From a paper by Petar Kurecic and Goran Kozina link
1. Neoliberalism is a project primarily aimed at freeing capital from the constraints imposed by these “embedded liberalisms”, and more directly as a process ultimately focused on restoring the class power of economic elites. (Harvey, 2005: 11);
2. Neoliberalism names an approach to governing capitalism that emphasizes liberalizing markets and making market competition the basis of economic coordination, social distribution, and personal motivation. It recalls and reworks the 18th and 19th century liberal market ideals of economists such as Adam Smith and David Ricardo. And yet it is new – hence the ‘neo’ – insofar as it comes after and actively repudiates the interventionist state and redistributive ideals of welfare-state liberalism in the 20th century. (Sparke, 2013: 1);
3. Neoliberalism is a simple withdrawal of the state from markets and society via trade liberalization, privatization, reduced entitlements, and government deregulation. (Hess, 2011: 1056);
4. Neoliberalism is an ideological hegemonic project, selectively rooted in the free market and non-interventionist state philosophy of classical liberalism, and internationally propagated by think tanks and intellectuals like Hayek and Friedman in their assault on “egalitarian liberalism”. (Peck and Tickell, 2007);
5. Neoliberalism is a specific policy and program—a process of “creative destruction” that aims to replace the national institutional arrangements and political compromises of Keynesian-Fordism with a “new infrastructure for market-oriented economic growth” set within a globalizing and financializing economy. (Brenner and Theodore, 2002: 362);
6. Neoliberalism is as a form of governmentality, which follows Foucauldian ideas in emphasizing how neoliberal governmental power operates in multiple sites and scales from the state down to the personal level “not through imposition or repression but rather through cultivating the conditions in which non-sovereign subjects are constituted” as entrepreneurial, self-reliant, rational-economic actors (Hart, 2004: 92).

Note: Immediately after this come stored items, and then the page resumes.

(* ===== verification/RateLimiters.v ===== *)
(** * Rate limiters of the work queue
    (k8s.io/client-go/util/workqueue/default_rate_limiters.go)

    The exponential limiter computes in float64.  Its operands are integers and powers
    of two, so the values that occur are integers, infinities and NaN; [F64] has these,
    with rounding to 53 bits where an integer is converted.  What converting an
    out-of-range float64 to int64 gives depends on the implementation: it is the
    argument [out_of_range]. *)

From S2P Require Import Prelude TokenBucket.
Open Scope Z_scope.

Inductive F64 : Type :=
| Fin (z : Z)
| PosInf
| NegInf
| NaN.

(** [float64(z)]: nearest multiple of a power of two with a 53-bit mantissa, ties to
    even. *)
Definition float64_of_int (z : Z) : F64 :=
  if bool_decide (Z.abs z < 2 ^ 53) then Fin z
  else
    let e := Z.log2 (Z.abs z) - 52 in
    let m := Z.abs z / 2 ^ e in
    let r := Z.abs z mod 2 ^ e in
    let up := bool_decide (2 ^ (e - 1) < r) || (bool_decide (r = 2 ^ (e - 1)) && Z.odd m) in
    Fin (Z.sgn z * ((if up then m + 1 else m) * 2 ^ e)).

(** [math.Pow(2, float64(exp))] for a count [exp]. *)
Definition Pow2 (exp : Z) : F64 := if bool_decide (exp < 1024) then Fin (2 ^ exp) else PosInf.

(** Product of a rounded integer with a power of two: exact, unless out of range. *)
Definition fmul (x y : F64) : F64 :=
  match x, y with
  | Fin a, Fin b =>
    if bool_decide (Z.abs (a * b) < 2 ^ 1024) then Fin (a * b)
    else if bool_decide (0 < a * b) then PosInf else NegInf
  | Fin a, PosInf => if bool_decide (a = 0) then NaN else if bool_decide (0 < a) then PosInf else NegInf
  | _, _ => NaN
  end.

(** [backoff > math.MaxInt64]: the constant is 2^63 as a float64. *)
Definition gt_MaxInt64 (x : F64) : bool :=
  match x with
  | Fin z => bool_decide (2 ^ 63 < z)
  | PosInf => true
  | _ => false
  end.

(** [time.Duration(backoff)] *)
Definition duration_of_float (out_of_range : F64 → Z) (x : F64) : Z :=
  match x with
  | Fin z => if bool_decide (- 2 ^ 63 ≤ z < 2 ^ 63) then z else out_of_range x
  | _ => out_of_range x
  end.

Section limiters.
Context {A : Type} `{Countable A} (out_of_range : F64 → Z).

(** ** Exponential *)
Record ItemExponentialFailureRateLimiter := {
  e_failures : gmap A Z;
  baseDelay : Z;
  maxDelay : Z;
}.

Definition NewItemExponentialFailureRateLimiter (base max : Z) : ItemExponentialFailureRateLimiter :=
  {| e_failures := ∅; baseDelay := base; maxDelay := max |}.

Definition DefaultItemBasedRateLimiter : ItemExponentialFailureRateLimiter :=
  NewItemExponentialFailureRateLimiter 1000000 (1000 * 1000000000).

Definition set_failures (m : gmap A Z) (r : ItemExponentialFailureRateLimiter) :
    ItemExponentialFailureRateLimiter :=
  {| e_failures := m; baseDelay := baseDelay r; maxDelay := maxDelay r |}.

Definition exp_When (item : A) (r : ItemExponentialFailureRateLimiter) :
    Z * ItemExponentialFailureRateLimiter :=
  let exp := default 0 (e_failures r !! item) in
  let r := set_failures (<[item := i64 (exp + 1)]> (e_failures r)) r in
  let backoff := fmul (float64_of_int (baseDelay r)) (Pow2 exp) in
  if gt_MaxInt64 backoff then (maxDelay r, r)
  else
    let calculated := duration_of_float out_of_range backoff in
    if bool_decide (maxDelay r < calculated) then (maxDelay r, r) else (calculated, r).

Definition exp_NumRequeues (item : A) (r : ItemExponentialFailureRateLimiter) : Z :=
  default 0 (e_failures r !! item).

Definition exp_Forget (item : A) (r : ItemExponentialFailureRateLimiter) :
    ItemExponentialFailureRateLimiter := set_failures (delete item (e_failures r)) r.

(** ** Fast, then slow *)
Record ItemFastSlowRateLimiter := {
  f_failures : gmap A Z;
  maxFastAttempts : Z;
  fastDelay : Z;
  slowDelay : Z;
}.

Definition NewItemFastSlowRateLimiter (fast slow maxFast : Z) : ItemFastSlowRateLimiter :=
  {| f_failures := ∅; maxFastAttempts := maxFast; fastDelay := fast; slowDelay := slow |}.

Definition set_f_failures (m : gmap A Z) (r : ItemFastSlowRateLimiter) : ItemFastSlowRateLimiter :=
  {| f_failures := m; maxFastAttempts := maxFastAttempts r; fastDelay := fastDelay r;
     slowDelay := slowDelay r |}.

Definition fast_When (item : A) (r : ItemFastSlowRateLimiter) : Z * ItemFastSlowRateLimiter :=
  let n := i64 (default 0 (f_failures r !! item) + 1) in
  let r := set_f_failures (<[item := n]> (f_failures r)) r in
  if bool_decide (n ≤ maxFastAttempts r) then (fastDelay r, r) else (slowDelay r, r).

Definition fast_NumRequeues (item : A) (r : ItemFastSlowRateLimiter) : Z :=
  default 0 (f_failures r !! item).

Definition fast_Forget (item : A) (r : ItemFastSlowRateLimiter) : ItemFastSlowRateLimiter :=
  set_f_failures (delete item (f_failures r)) r.

(** ** Token bucket: the item does not matter *)
Definition bucket_When (now : Z) (b : Bucket) : Z * Bucket := Take now 1 b.
Definition bucket_NumRequeues (b : Bucket) : Z := 0.
Definition bucket_Forget (b : Bucket) : Bucket := b.

(** ** The interface, as the limiters that implement it *)
Inductive RateLimiter : Type :=
| LExponential (r : ItemExponentialFailureRateLimiter)
| LFastSlow (r : ItemFastSlowRateLimiter)
| BucketRateLimiter (b : Bucket)
| MaxOfRateLimiter (limiters : list RateLimiter).

(** [now] is what the bucket's clock shows. *)
Fixpoint When (now : Z) (item : A) (l : RateLimiter) : Z * RateLimiter :=
  match l with
  | LExponential r => let '(d, r) := exp_When item r in (d, LExponential r)
  | LFastSlow r => let '(d, r) := fast_When item r in (d, LFastSlow r)
  | BucketRateLimiter b => let '(d, b) := bucket_When now b in (d, BucketRateLimiter b)
  | MaxOfRateLimiter ls =>
    let '(ret, ls) :=
      (fix loop (ret : Z) (ls : list RateLimiter) : Z * list RateLimiter :=
         match ls with
         | [] => (ret, [])
         | limiter :: ls' =>
           let '(curr, limiter) := When now item limiter in
           let '(ret, ls') := loop (if bool_decide (ret < curr) then curr else ret) ls' in
           (ret, limiter :: ls')
         end) 0 ls in
    (ret, MaxOfRateLimiter ls)
  end.

Fixpoint NumRequeues (item : A) (l : RateLimiter) : Z :=
  match l with
  | LExponential r => exp_NumRequeues item r
  | LFastSlow r => fast_NumRequeues item r
  | BucketRateLimiter b => bucket_NumRequeues b
  | MaxOfRateLimiter ls =>
    foldl (λ ret limiter, let curr := NumRequeues item limiter in
             if bool_decide (ret < curr) then curr else ret) 0 ls
  end.

Fixpoint Forget (item : A) (l : RateLimiter) : RateLimiter :=
  match l with
  | LExponential r => LExponential (exp_Forget item r)
  | LFastSlow r => LFastSlow (fast_Forget item r)
  | BucketRateLimiter b => BucketRateLimiter (bucket_Forget b)
  | MaxOfRateLimiter ls => MaxOfRateLimiter (Forget item <$> ls)
  end.

(** ** Backoff *)

(** Calls on the exponential limiter, newest first, and the failures of an item they
    amount to: the calls of [When] since the last [Forget]. *)
Inductive exp_op : Type := OWhen (item : A) | OForget (item : A).

Fixpoint exp_run (r0 : ItemExponentialFailureRateLimiter) (ops : list exp_op) :
    ItemExponentialFailureRateLimiter :=
  match ops with
  | [] => r0
  | OWhen x :: ops' => (exp_When x (exp_run r0 ops')).2
  | OForget x :: ops' => exp_Forget x (exp_run r0 ops')
  end.

Fixpoint failures_of (item : A) (ops : list exp_op) : nat :=
  match ops with
  | [] => 0
  | OWhen x :: ops' => if decide (x = item) then S (failures_of item ops') else failures_of item ops'
  | OForget x :: ops' => if decide (x = item) then 0 else failures_of item ops'
  end.

Lemma failures_le item ops : (failures_of item ops ≤ length ops)%nat.
Proof. induction ops as [|[x|x] ops IH]; cbn; try case_decide; lia. Qed.

Lemma exp_run_failures base max ops item :
  Z.of_nat (length ops) < 2 ^ 63 →
  let r := exp_run (NewItemExponentialFailureRateLimiter base max) ops in
  default 0 (e_failures r !! item) = Z.of_nat (failures_of item ops) ∧
  baseDelay r = base ∧ maxDelay r = max.
Proof.
  intros Hlen. induction ops as [|[x|x] ops IH]; cbn zeta in *.
  { cbn [exp_run NewItemExponentialFailureRateLimiter e_failures]. by rewrite lookup_empty. }
  - destruct IH as (IH & Hb & Hm); [cbn in Hlen; lia|]. cbn [exp_run failures_of].
    assert (∀ r, e_failures (exp_When x r).2 = <[x := i64 (default 0 (e_failures r !! x) + 1)]> (e_failures r)
      ∧ baseDelay (exp_When x r).2 = baseDelay r ∧ maxDelay (exp_When x r).2 = maxDelay r) as Hw.
    { intros r. unfold exp_When. destruct (gt_MaxInt64 _); [done|]. by case_bool_decide. }
    destruct (Hw (exp_run (NewItemExponentialFailureRateLimiter base max) ops)) as (-> & -> & ->).
    split; [|done]. rewrite lookup_insert. case_decide; [|done]. subst. cbn. rewrite IH.
    pose proof (failures_le item ops). cbn in Hlen. rewrite i64_id by (unfold in_i64; lia). lia.
  - destruct IH as (IH & Hb & Hm); [cbn in Hlen; lia|]. cbn [exp_run failures_of].
    split; [|done]. cbn. rewrite lookup_delete. by case_decide.
Qed.

Lemma backoff_value base n :
  0 < base < 2 ^ 53 → 0 ≤ n →
  gt_MaxInt64 (fmul (float64_of_int base) (Pow2 n)) = bool_decide (2 ^ 63 < base * 2 ^ n) ∧
  (base * 2 ^ n ≤ 2 ^ 63 → fmul (float64_of_int base) (Pow2 n) = Fin (base * 2 ^ n)).
Proof.
  intros Hb Hn. unfold float64_of_int. rewrite bool_decide_eq_true_2 by lia.
  assert (0 < 2 ^ n) by lia. assert (2 ^ n ≤ base * 2 ^ n) by nia.
  assert (2 ^ 63 < 2 ^ 1024) by by apply Z.pow_lt_mono_r.
  assert (0 < base * 2 ^ n) by lia.
  unfold Pow2. case_bool_decide as Hn2; cbn -[Z.pow Z.mul].
  - rewrite (Z.abs_eq (base * 2 ^ n)) by lia. case_bool_decide as Hlt; [done|].
    rewrite (bool_decide_eq_true_2 (0 < base * 2 ^ n)) by done. cbn -[Z.pow Z.mul].
    split; [|lia]. symmetry. apply bool_decide_eq_true_2. lia.
  - assert (2 ^ 1024 ≤ 2 ^ n) by (apply Z.pow_le_mono_r; lia).
    rewrite bool_decide_eq_false_2, bool_decide_eq_true_2 by lia. cbn -[Z.pow Z.mul].
    split; [|lia]. symmetry. apply bool_decide_eq_true_2. lia.
Qed.

Lemma exp_When_value base max ops item :
  0 < base < 2 ^ 53 → 0 ≤ max < 2 ^ 63 → Z.of_nat (length ops) < 2 ^ 63 →
  let n := Z.of_nat (failures_of item ops) in
  base * 2 ^ n ≠ 2 ^ 63 →
  (exp_When item (exp_run (NewItemExponentialFailureRateLimiter base max) ops)).1 =
    Z.min (base * 2 ^ n) max.
Proof.
  intros Hb Hm Hlen n Hne. destruct (exp_run_failures base max ops item Hlen) as (Hf & Hbd & Hmd).
  fold n in Hf. unfold exp_When. cbn zeta.
  cbn [set_failures baseDelay maxDelay]. rewrite Hf, Hbd, Hmd.
  destruct (backoff_value base n Hb ltac:(lia)) as [Hgt Hval]. rewrite Hgt.
  assert (0 < base * 2 ^ n) by (apply Z.mul_pos_pos; lia).
  case_bool_decide as Hbig; [cbn; lia|]. rewrite Hval by lia. cbn -[Z.pow Z.mul Z.min].
  rewrite (bool_decide_eq_true_2 (- 2 ^ 63 ≤ base * 2 ^ n < 2 ^ 63)) by lia.
  case_bool_decide; cbn -[Z.pow Z.mul Z.min]; lia.
Qed.

(** After any calls, the exponential limiter delays an item by
    [baseDelay * 2^n], at most [maxDelay], where [n] counts the calls of [When] for the
    item since it was last forgotten (and [NumRequeues] is [n]), except where that
    product is exactly 2^63. *)
Theorem exponential_backoff_exact base max ops item :
  0 < base < 2 ^ 53 → 0 ≤ max < 2 ^ 63 → Z.of_nat (length ops) < 2 ^ 63 →
  let r := exp_run (NewItemExponentialFailureRateLimiter base max) ops in
  let n := Z.of_nat (failures_of item ops) in
  exp_NumRequeues item r = n ∧
  (base * 2 ^ n ≠ 2 ^ 63 → (exp_When item r).1 = Z.min (base * 2 ^ n) max).
Proof.
  intros Hb Hm Hlen r n. split; [by apply exp_run_failures|]. by apply exp_When_value.
Qed.

(** The cap misses one value: when [baseDelay * 2^n] is exactly 2^63 the
    comparison does not catch it, and the delay is whatever the conversion to int64
    gives (the least int64, for example, where that is how it overflows). *)
Theorem exponential_backoff_overflow base max ops item :
  0 < base < 2 ^ 53 → Z.of_nat (length ops) < 2 ^ 63 →
  base * 2 ^ Z.of_nat (failures_of item ops) = 2 ^ 63 →
  out_of_range (Fin (2 ^ 63)) ≤ max →
  (exp_When item (exp_run (NewItemExponentialFailureRateLimiter base max) ops)).1 =
    out_of_range (Fin (2 ^ 63)).
Proof.
  intros Hb Hlen Heq Ho. destruct (exp_run_failures base max ops item Hlen) as (Hf & Hbd & Hmd).
  unfold exp_When. cbn zeta. cbn [set_failures baseDelay maxDelay]. rewrite Hf, Hbd, Hmd.
  destruct (backoff_value base (Z.of_nat (failures_of item ops)) Hb ltac:(lia)) as [Hgt Hval].
  rewrite Hgt, Heq, bool_decide_eq_false_2, Hval, Heq by lia.
  cbn -[Z.pow]. rewrite (bool_decide_eq_false_2 (- 2 ^ 63 ≤ 2 ^ 63 < 2 ^ 63)) by lia.
  rewrite bool_decide_eq_false_2 by lia. done.
Qed.
End limiters.

Definition rex_ops : list (exp_op (A:=nat)) := [OWhen 7%nat; OWhen 8%nat; OWhen 7%nat].

Lemma exponential_backoff_exact_witness :
  (exp_When (λ _, 0) 7%nat
    (exp_run (λ _, 0) (NewItemExponentialFailureRateLimiter 1000 5000) rex_ops)).1 = 4000.
Proof.
  destruct (exponential_backoff_exact (λ _, 0) 1000 5000 rex_ops 7%nat) as [_ Hw];
    [lia|lia|reflexivity|].
  rewrite Hw; [reflexivity|]. vm_compute. discriminate.
Defined.

(** On a machine that converts to the least int64, a delay becomes negative. *)
Lemma exponential_backoff_overflow_witness :
  (exp_When (λ _, - 2 ^ 63) 7%nat (exp_run (λ _, - 2 ^ 63)
     (NewItemExponentialFailureRateLimiter (2 ^ 52) 1000) (replicate 11 (OWhen 7%nat)))).1 = - 2 ^ 63.
Proof.
  rewrite (exponential_backoff_overflow (λ _, - 2 ^ 63) (2 ^ 52) 1000
    (replicate 11 (OWhen 7%nat)) 7%nat); [reflexivity|lia|reflexivity|reflexivity|lia].
Defined.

7. “Neoliberalism defines a certain existential norm…. This norm enjoins everyone to live in a world of generalized competition; it calls upon wage-earning classes and populations to engage in economic struggle against one another; it aligns social relations with the model of the market; it promotes the justification of ever greater inequalities; it even transforms the individual, now called on to conceive and conduct him- or herself as an enterprise. For more than a third of a century, this existential norm has presided over public policy, governed global economic relations, transformed society, and reshaped subjectivity.” (Dardot and Laval, 2013: 3);
8. Neoliberalism seeks to disaggregate communities into discrete units, each with an economic value. (Narsiah, 2010: 390).
9. Amid widespread privatization, cuts to public expenditure, and reduced social transfer programs, violence has become both a conduit of societal bigotry and an attempt by beleaguered states to regain their footing (Goldberg, 2009). Violence from above comes attendant to both “roll-back” neoliberalism, where regulatory transformation sees the state narrowly concerned with expanding markets to the peril of social provisions, and “roll-out” neoliberalism which concentrates on disciplining and containment of those marginalized by earlier stages of neoliberalization (Peck and Tickell, 2002). (Springer, 2011: 549).
Some usefull defintions:
Egalitarianism (from French égal, meaning 'equal'), or equalitarianism, is a school of thought within political philosophy that prioritizes equality for all people. Egalitarian doctrines are generally characterized by the idea that all humans are equal in fundamental worth or moral status.
Eugène Delacroix: Liberty Leading the People, 1830
Liberalism is a political and economic doctrine that emphasizes individual autonomy, equality of opportunity, and the protection of individual rights (primarily to life, liberty, and property), originally against the state and later against both the state and private economic actors, including businesses.